▶ What you have to do
Word for word, repeat all of the entries.

----- Data supplied

(** ** The input *)

(** [string(r)] of a rune. *)
Definition EncodeRune (r : N) : string :=
  let byte n := String (ascii_of_N n) in
  (if r <? 128 then byte r ""
   else if r <? 2048 then byte (192 + r / 64) (byte (128 + r mod 64) "")
   else if (1114111 <? r) || ((55296 <=? r) && (r <=? 57343)) then replacement
   else if r <? 65536 then byte (224 + r / 4096) (byte (128 + r / 64 mod 64) (byte (128 + r mod 64) ""))
   else byte (240 + r / 262144) (byte (128 + r / 4096 mod 64) (byte (128 + r / 64 mod 64) (byte (128 + r mod 64) ""))))%N.
Definition text_of (rs : list N) : string := Join (EncodeRune <$> rs) "".
(* [cmd/cyntr/tui/input.go:textInput] *)
Record textInput := { ti_value : list N; cursor : nat; ti_width : Z; ti_height : Z; placeholder : string; prompt : string }.
(* [cmd/cyntr/tui/input.go:newTextInput] *)
Definition newTextInput : textInput :=
  {| ti_value := []; cursor := 0; ti_width := 80; ti_height := 3;
     placeholder := "Type a message (Enter to send, Shift+Enter for newline). /help for commands."; prompt := "┃ " |}.
Definition edit (v : list N) (c : nat) (t : textInput) : textInput :=
  {| ti_value := v; cursor := c; ti_width := ti_width t; ti_height := ti_height t; placeholder := placeholder t; prompt := prompt t |}.
(* [cmd/cyntr/tui/input.go:textInput.Value] *)
Definition Value (t : textInput) : string := text_of (ti_value t).
(* [cmd/cyntr/tui/input.go:textInput.Reset] *)
Definition Reset (t : textInput) : textInput := edit [] 0 t.
(* [cmd/cyntr/tui/input.go:textInput.SetWidth] *)
Definition SetWidth (w : Z) (t : textInput) : textInput :=
  {| ti_value := ti_value t; cursor := cursor t; ti_width := if decide (0 < w) then w else ti_width t; ti_height := ti_height t;
     placeholder := placeholder t; prompt := prompt t |}.
(* [cmd/cyntr/tui/input.go:textInput.SetHeight] *)
Definition SetHeight (h : Z) (t : textInput) : textInput :=
  {| ti_value := ti_value t; cursor := cursor t; ti_width := ti_width t; ti_height := if decide (0 < h) then h else ti_height t;
     placeholder := placeholder t; prompt := prompt t |}.
(** Slicing at the cursor does not panic while the cursor is in the text: [cursor_ok]. *)
(* [cmd/cyntr/tui/input.go:textInput.InsertRune] *)
Definition InsertRune (r : N) (t : textInput) : textInput :=
  edit (take (cursor t) (ti_value t) ++ r :: drop (cursor t) (ti_value t)) (S (cursor t)) t.
(* [cmd/cyntr/tui/input.go:textInput.InsertString] *)
Definition InsertString (s : string) (t : textInput) : textInput := foldl (fun t r => InsertRune r t) t (range_string s).*1.
(* [cmd/cyntr/tui/input.go:textInput.Backspace] *)
Definition Backspace (t : textInput) : textInput :=
  match cursor t with O => t | S c => edit (take c (ti_value t) ++ drop (S c) (ti_value t)) c t end.
(* [cmd/cyntr/tui/input.go:textInput.Delete] *)
Definition Delete (t : textInput) : textInput :=
  if decide (length (ti_value t) <= cursor t)%nat then t else edit (take (cursor t) (ti_value t) ++ drop (S (cursor t)) (ti_value t)) (cursor t) t.
(* [cmd/cyntr/tui/input.go:textInput.Left] *)
Definition Left (t : textInput) : textInput := edit (ti_value t) (pred (cursor t)) t.
(* [cmd/cyntr/tui/input.go:textInput.Right] *)
Definition Right (t : textInput) : textInput := if decide (cursor t < length (ti_value t))%nat then edit (ti_value t) (S (cursor t)) t else t.
(* [cmd/cyntr/tui/input.go:textInput.Home] *)
Definition Home (t : textInput) : textInput := edit (ti_value t) 0 t.
(* [cmd/cyntr/tui/input.go:textInput.End] *)
Definition End_ (t : textInput) : textInput := edit (ti_value t) (length (ti_value t)) t.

----------

▶ Output for this exercise
(** ** The input *)

(** [string(r)] of a rune. *)
Definition EncodeRune (r : N) : string :=
  let byte n := String (ascii_of_N n) in
  (if r <? 128 then byte r ""
   else if r <? 2048 then byte (192 + r / 64) (byte (128 + r mod 64) "")
   else if (1114111 <? r) || ((55296 <=? r) && (r <=? 57343)) then replacement
   else if r <? 65536 then byte (224 + r / 4096) (byte (128 + r / 64 mod 64) (byte (128 + r mod 64) ""))
   else byte (240 + r / 262144) (byte (128 + r / 4096 mod 64) (byte (128 + r / 64 mod 64) (byte (128 + r mod 64) ""))))%N.
Definition text_of (rs : list N) : string := Join (EncodeRune <$> rs) "".
(* [cmd/cyntr/tui/input.go:textInput] *)
Record textInput := { ti_value : list N; cursor : nat; ti_width : Z; ti_height : Z; placeholder : string; prompt : string }.
(* [cmd/cyntr/tui/input.go:newTextInput] *)
Definition newTextInput : textInput :=
  {| ti_value := []; cursor := 0; ti_width := 80; ti_height := 3;
     placeholder := "Type a message (Enter to send, Shift+Enter for newline). /help for commands."; prompt := "┃ " |}.
Definition edit (v : list N) (c : nat) (t : textInput) : textInput :=
  {| ti_value := v; cursor := c; ti_width := ti_width t; ti_height := ti_height t; placeholder := placeholder t; prompt := prompt t |}.
(* [cmd/cyntr/tui/input.go:textInput.Value] *)
Definition Value (t : textInput) : string := text_of (ti_value t).
(* [cmd/cyntr/tui/input.go:textInput.Reset] *)
Definition Reset (t : textInput) : textInput := edit [] 0 t.
(* [cmd/cyntr/tui/input.go:textInput.SetWidth] *)
Definition SetWidth (w : Z) (t : textInput) : textInput :=
  {| ti_value := ti_value t; cursor := cursor t; ti_width := if decide (0 < w) then w else ti_width t; ti_height := ti_height t;
     placeholder := placeholder t; prompt := prompt t |}.
(* [cmd/cyntr/tui/input.go:textInput.SetHeight] *)
Definition SetHeight (h : Z) (t : textInput) : textInput :=
  {| ti_value := ti_value t; cursor := cursor t; ti_width := ti_width t; ti_height := if decide (0 < h) then h else ti_height t;
     placeholder := placeholder t; prompt := prompt t |}.
(** Slicing at the cursor does not panic while the cursor is in the text: [cursor_ok]. *)
(* [cmd/cyntr/tui/input.go:textInput.InsertRune] *)
Definition InsertRune (r : N) (t : textInput) : textInput :=
  edit (take (cursor t) (ti_value t) ++ r :: drop (cursor t) (ti_value t)) (S (cursor t)) t.
(* [cmd/cyntr/tui/input.go:textInput.InsertString] *)
Definition InsertString (s : string) (t : textInput) : textInput := foldl (fun t r => InsertRune r t) t (range_string s).*1.
(* [cmd/cyntr/tui/input.go:textInput.Backspace] *)
Definition Backspace (t : textInput) : textInput :=
  match cursor t with O => t | S c => edit (take c (ti_value t) ++ drop (S c) (ti_value t)) c t end.
(* [cmd/cyntr/tui/input.go:textInput.Delete] *)
Definition Delete (t : textInput) : textInput :=
  if decide (length (ti_value t) <= cursor t)%nat then t else edit (take (cursor t) (ti_value t) ++ drop (S (cursor t)) (ti_value t)) (cursor t) t.
(* [cmd/cyntr/tui/input.go:textInput.Left] *)
Definition Left (t : textInput) : textInput := edit (ti_value t) (pred (cursor t)) t.
(* [cmd/cyntr/tui/input.go:textInput.Right] *)
Definition Right (t : textInput) : textInput := if decide (cursor t < length (ti_value t))%nat then edit (ti_value t) (S (cursor t)) t else t.
(* [cmd/cyntr/tui/input.go:textInput.Home] *)
Definition Home (t : textInput) : textInput := edit (ti_value t) 0 t.
(* [cmd/cyntr/tui/input.go:textInput.End] *)
Definition End_ (t : textInput) : textInput := edit (ti_value t) (length (ti_value t)) t.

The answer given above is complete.